Le 28 août 2022 - 773 mots

ÎLE-DE-FRANCE

Le bailleur social Toit et Joie mène depuis cinq ans des actions culturelles sur le long terme dans ses résidences franciliennes. Une initiative imitée depuis janvier par d’autres bailleurs sociaux.

Performance de tricot géant proposée par l'artiste Caroline Vaillant à Champigny-sur-Marne (Val de Marne). © Au-delà des toits
Performance de tricot géant proposée par l'artiste Caroline Vaillant à Champigny-sur-Marne (Val de Marne).
© Au-delà des toits

À L’Haÿ-les-Roses (Val-de-Marne), l’une des plus vieilles résidences du parc locatif de Toit et Joie – bailleur social du groupe Poste Habitat – sera bientôt démolie et remplacée par un ensemble neuf mêlant logements sociaux, résidences étudiantes et accession sociale à la propriété. Ce samedi 18 juin, alors qu’un épisode caniculaire s’abat sur l’Île-de-France, les habitants ont pu adresser un adieu festif aux bâtiments années 1960 de la résidence des Fauvettes. Durant une journée, les artistes de la compagnie Lu2 ont investi cages d’escalier, entrées d’immeubles, parkings et caves de la résidence pour un spectacle mêlant danse, vidéo, cuisine… Une déambulation réussie pour Michèle Attar, directrice générale de Toit et Joie, « sauf peut-être pour les stations en plein cagnard ! ».

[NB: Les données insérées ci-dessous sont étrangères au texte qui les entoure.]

(** The first character of the buffer goes out. *)
Lemma put_head_spec d c q :
  out_ok d (c :: q) → TTY_STATUS_WBUSY (tty_status (tio d)) = 0 →
  ∃ d', tty_put_head d = Done d' ∧ writes d d' ∧ out_ok d' q ∧
    typed (tio d') = typed (tio d) ∧ shown (tio d') = shown (tio d) ++ [u8 c] ∧
    TTY_STATUS_RIRQ (tty_status (tio d')) = TTY_STATUS_RIRQ (tty_status (tio d)) ∧
    (busy (tio d') ∨ raised (tio d')).
Proof.
  intros Ho Hb. destruct (ring_head _ _ _ _ _ Ho) as [E Ho']. unfold tty_put_head. rewrite E.
  cbn [outcome_bind]. eexists. split; [done|].
  destruct (tty_put_spec (tio d) (u32 (s8 c)) Hb) as (Ht & Hs & Hr & Hp). rewrite u8_char in Hs.
  split; [|done]. eexists _, _, _, _. done.
Qed.

Lemma drain_spec d q :
  out_ok d q →
  returns (tty_drain d) (λ d', writes d d' ∧ ∃ l q', q = l ++ q' ∧ out_ok d' q' ∧
    typed (tio d') = typed (tio d) ∧ shown (tio d') = shown (tio d) ++ (u8 <$> l) ∧
    TTY_STATUS_RIRQ (tty_status (tio d')) = TTY_STATUS_RIRQ (tty_status (tio d)) ∧
    (l = [] → TTY_STATUS_WBUSY (tty_status (tio d')) = TTY_STATUS_WBUSY (tty_status (tio d))) ∧
    (q' ≠ [] → busy (tio d'))).
Proof.
  intros Ho. unfold tty_drain. apply (while_loop_inv (λ d', writes d d' ∧ ∃ l q', q = l ++ q' ∧
    out_ok d' q' ∧ typed (tio d') = typed (tio d) ∧ shown (tio d') = shown (tio d) ++ (u8 <$> l) ∧
    TTY_STATUS_RIRQ (tty_status (tio d')) = TTY_STATUS_RIRQ (tty_status (tio d)) ∧
    (l = [] → TTY_STATUS_WBUSY (tty_status (tio d')) = TTY_STATUS_WBUSY (tty_status (tio d))))
    (λ d', Z.to_nat (write_count (tty d')))).
  - split; [done|]. exists [], q. split_and!; try done. by rewrite app_nil_r.
  - lia.
  - intros d1 (Hw & l & q' & Eq & Ho1 & Ht & Hs & Hrq & Hbq).
    destruct (Z.eqb_spec (TTY_STATUS_WBUSY (tty_status (tio d1))) 0) as [Hb|Hb]; cbn [andb].
    2: { split; [done|]. exists l, q'. by split_and!. }
    pose proof (ro_count _ _ _ _ Ho1) as Hc. destruct q' as [|c q'].
    { rewrite Hc. cbn [length Z.of_nat Z.ltb Z.compare]. split; [done|]. exists l, []. by split_and!. }
    rewrite (proj2 (Z.ltb_lt _ _)) by (rewrite Hc; cbn [length]; lia).
    destruct (tty_command_spec (tio d1) TTY_COMMAND_WIRQ) as (Ht1 & Hs1 & Hb1 & Hr1 & _).
    set (d2 := set_tio (tty_command TTY_COMMAND_WIRQ (tio d1)) d1).
    destruct (put_head_spec d2 c q') as (d3 & -> & Hw3 & Ho3 & Ht3 & Hs3 & Hr3 & _); [done|simpl; congruence|].
    cbn [outcome_bind returns]. split.
    + split.
      * etrans; [exact Hw|]. etrans; [apply writes_command|exact Hw3].
      * exists (l ++ [c]), q'. rewrite <- app_assoc. split_and!; [done|done|simpl in Ht3; congruence| | |by intros [_ [=]]%app_eq_nil].
        { rewrite Hs3. simpl. rewrite Hs1, Hs, fmap_app, <- app_assoc. done. }
        rewrite Hr3. simpl. by rewrite Hr1.
    + pose proof (ro_count _ _ _ _ Ho3). rewrite Hc. cbn [length] in *. lia.
Qed.

Lemma arrive_ok d q c :
  in_ok d q → Z.of_nat (length q) ≤ TTY_BUF_SIZE + 1 →
  ∃ d', (if TTY_BUF_SIZE <? read_count (tty d) then Done (@inl _ (tstate H) d)
      else
        let* b := awrite (read_buf (tty d)) ((read_head (tty d) + read_count (tty d)) `rem` TTY_BUF_SIZE) c in
        Done (inl (set_read b (read_head (tty d)) (read_count (tty d) + 1) d)))
      = Done (inl d') ∧
    reads d d' ∧ tio d' = tio d ∧ in_ok d' (arrive q c) ∧
    Z.of_nat (length (arrive q c)) ≤ TTY_BUF_SIZE + 1.
Proof.
  intros Hi Hl. pose proof (ro_count _ _ _ _ Hi) as Hc. unfold arrive. rewrite Hc.
  destruct (Z.ltb_spec (Z.of_nat (length q)) TTY_BUF_SIZE) as [Hlt|Hge].
  - rewrite (proj2 (Z.ltb_ge _ _)) by lia. destruct (ring_push _ _ _ _ c Hi) as [E Ho]; [lia|].
    rewrite <- Hc, E. cbn [outcome_bind]. eexists. split_and!; [done|apply reads_set|done|exact Ho|].
    rewrite length_app. simpl. lia.
  - destruct (Z.eqb_spec (Z.of_nat (length q)) TTY_BUF_SIZE) as [He|He].
    + rewrite (proj2 (Z.ltb_ge _ _)) by lia. destruct q as [|c0 q]; [done|]. rewrite He in *.
      unfold in_ok in Hi. rewrite Hc in Hi. destruct (ring_overflow _ _ _ _ c Hi) as [E Ho].
      rewrite E. cbn [outcome_bind]. eexists. split_and!; [done|apply reads_set|done|exact Ho|].
      cbn [tail length] in *. rewrite length_app. simpl. lia.
    + rewrite (proj2 (Z.ltb_lt _ _)) by lia. exists d. by split_and!.
Qed.

Lemma receive_spec fuel d q :
  in_ok d q → Z.of_nat (length q) ≤ TTY_BUF_SIZE + 1 → (length (typed (tio d)) < fuel)%nat →
  returns (tty_receive fuel d) (λ d', reads d d' ∧
    in_ok d' (foldl arrive q (u8 <$> typed (tio d))) ∧
    Z.of_nat (length (foldl arrive q (u8 <$> typed (tio d)))) ≤ TTY_BUF_SIZE + 1 ∧
    typed (tio d') = [] ∧ shown (tio d') = shown (tio d) ∧
    TTY_STATUS_WBUSY (tty_status (tio d')) = TTY_STATUS_WBUSY (tty_status (tio d)) ∧
    (raised (tio d) → raised (tio d'))).
Proof.
  intros Hi Hl Hf. unfold tty_receive. apply (while_loop_inv (λ d', reads d d' ∧ ∃ q',
      in_ok d' q' ∧ Z.of_nat (length q') ≤ TTY_BUF_SIZE + 1 ∧
      foldl arrive q' (u8 <$> typed (tio d')) = foldl arrive q (u8 <$> typed (tio d)) ∧
      shown (tio d') = shown (tio d) ∧
      TTY_STATUS_WBUSY (tty_status (tio d')) = TTY_STATUS_WBUSY (tty_status (tio d)) ∧ (raised (tio d) → raised (tio d')))
    (λ d', length (typed (tio d')))).
  - split; [done|]. by exists q.
  - done.
  - intros d1 (Hr & q' & Hi1 & Hl1 & Efold & Hs & Hb & Hw).
    destruct (Z.eqb_spec (TTY_STATUS_RAVAIL (tty_status (tio d1))) 0) as [E|E]; cbn [negb].
    + assert (Ht : typed (tio d1) = []).
      { apply dec_stable. intros Hne%tty_ravail. done. }
      rewrite Ht in Efold. simpl in Efold. rewrite <- Efold. by split_and!.
    + apply tty_ravail in E. destruct (typed (tio d1)) as [|c l] eqn:Et; [done|].
      destruct (tty_get_spec (tio d1) c l Et) as (Hc & Ht & Hs1 & Hb1 & Hw1).
      destruct (tty_get (tio d1)) as [data h] eqn:Eg. simpl in Hc, Ht, Hs1, Hb1, Hw1. subst data.
      destruct (arrive_ok (set_tio h d1) q' (u8 c)) as (d2 & E2 & Hr2 & Htio & Hi2 & Hl2); [done|done|].
      cbn [set_tio tty tkern] in E2 |- *. rewrite E2. cbn [returns]. rewrite Htio. cbn [set_tio tio].
      split; [|rewrite Ht; simpl; lia]. split.
      * etrans; [exact Hr|]. etrans; [|exact Hr2]. apply reads_io.
      * exists (arrive q' (u8 c)). rewrite Ht, Hb1, Hw1, Hs1. split_and!; try done.
Qed.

Si, à l’instar de la résidence des Fauvettes, le parc locatif du bailleur social s’anime aux beaux jours, le temps du festival « Au-delà des toits », cet événement n’est que la restitution d’une action culturelle au long cours, lancée par Toit et Joie il y a cinq ans. Après avoir doté son organigramme en 2017 d’une direction de la culture, le bailleur a conclu un partenariat avec la Drac (direction régionale des Affaires culturelles) Île-de-France en 2018 : l’objectif alors est de développer la création artistique au sein du parc locatif social de Toit et Joie, et de favoriser l’accès à la culture des locataires. La démarche s’inscrit dans la mission de démocratisation culturelle du ministère de la Culture.

Cinq ans plus tard, Toit et Joie consacre 400 000 euros par an à ces projets (financés pour moitié sur ses fonds propres, complétés par les subventions de la Drac et l’exonération de taxe foncière sur les propriétés bâties, dont le gain doit être fléché vers des actions en zone prioritaire). Le programme a trouvé un rythme de croisière dans les résidences artistiques disséminées chaque année sur le parc locatif francilien, après quelques années de rodage. « Les premiers temps, nos actions attiraient surtout les enfants, on faisait office de garderie, se souvient Michèle Attar. J’ai mis le holà car ce n’est pas du tout notre objectif. »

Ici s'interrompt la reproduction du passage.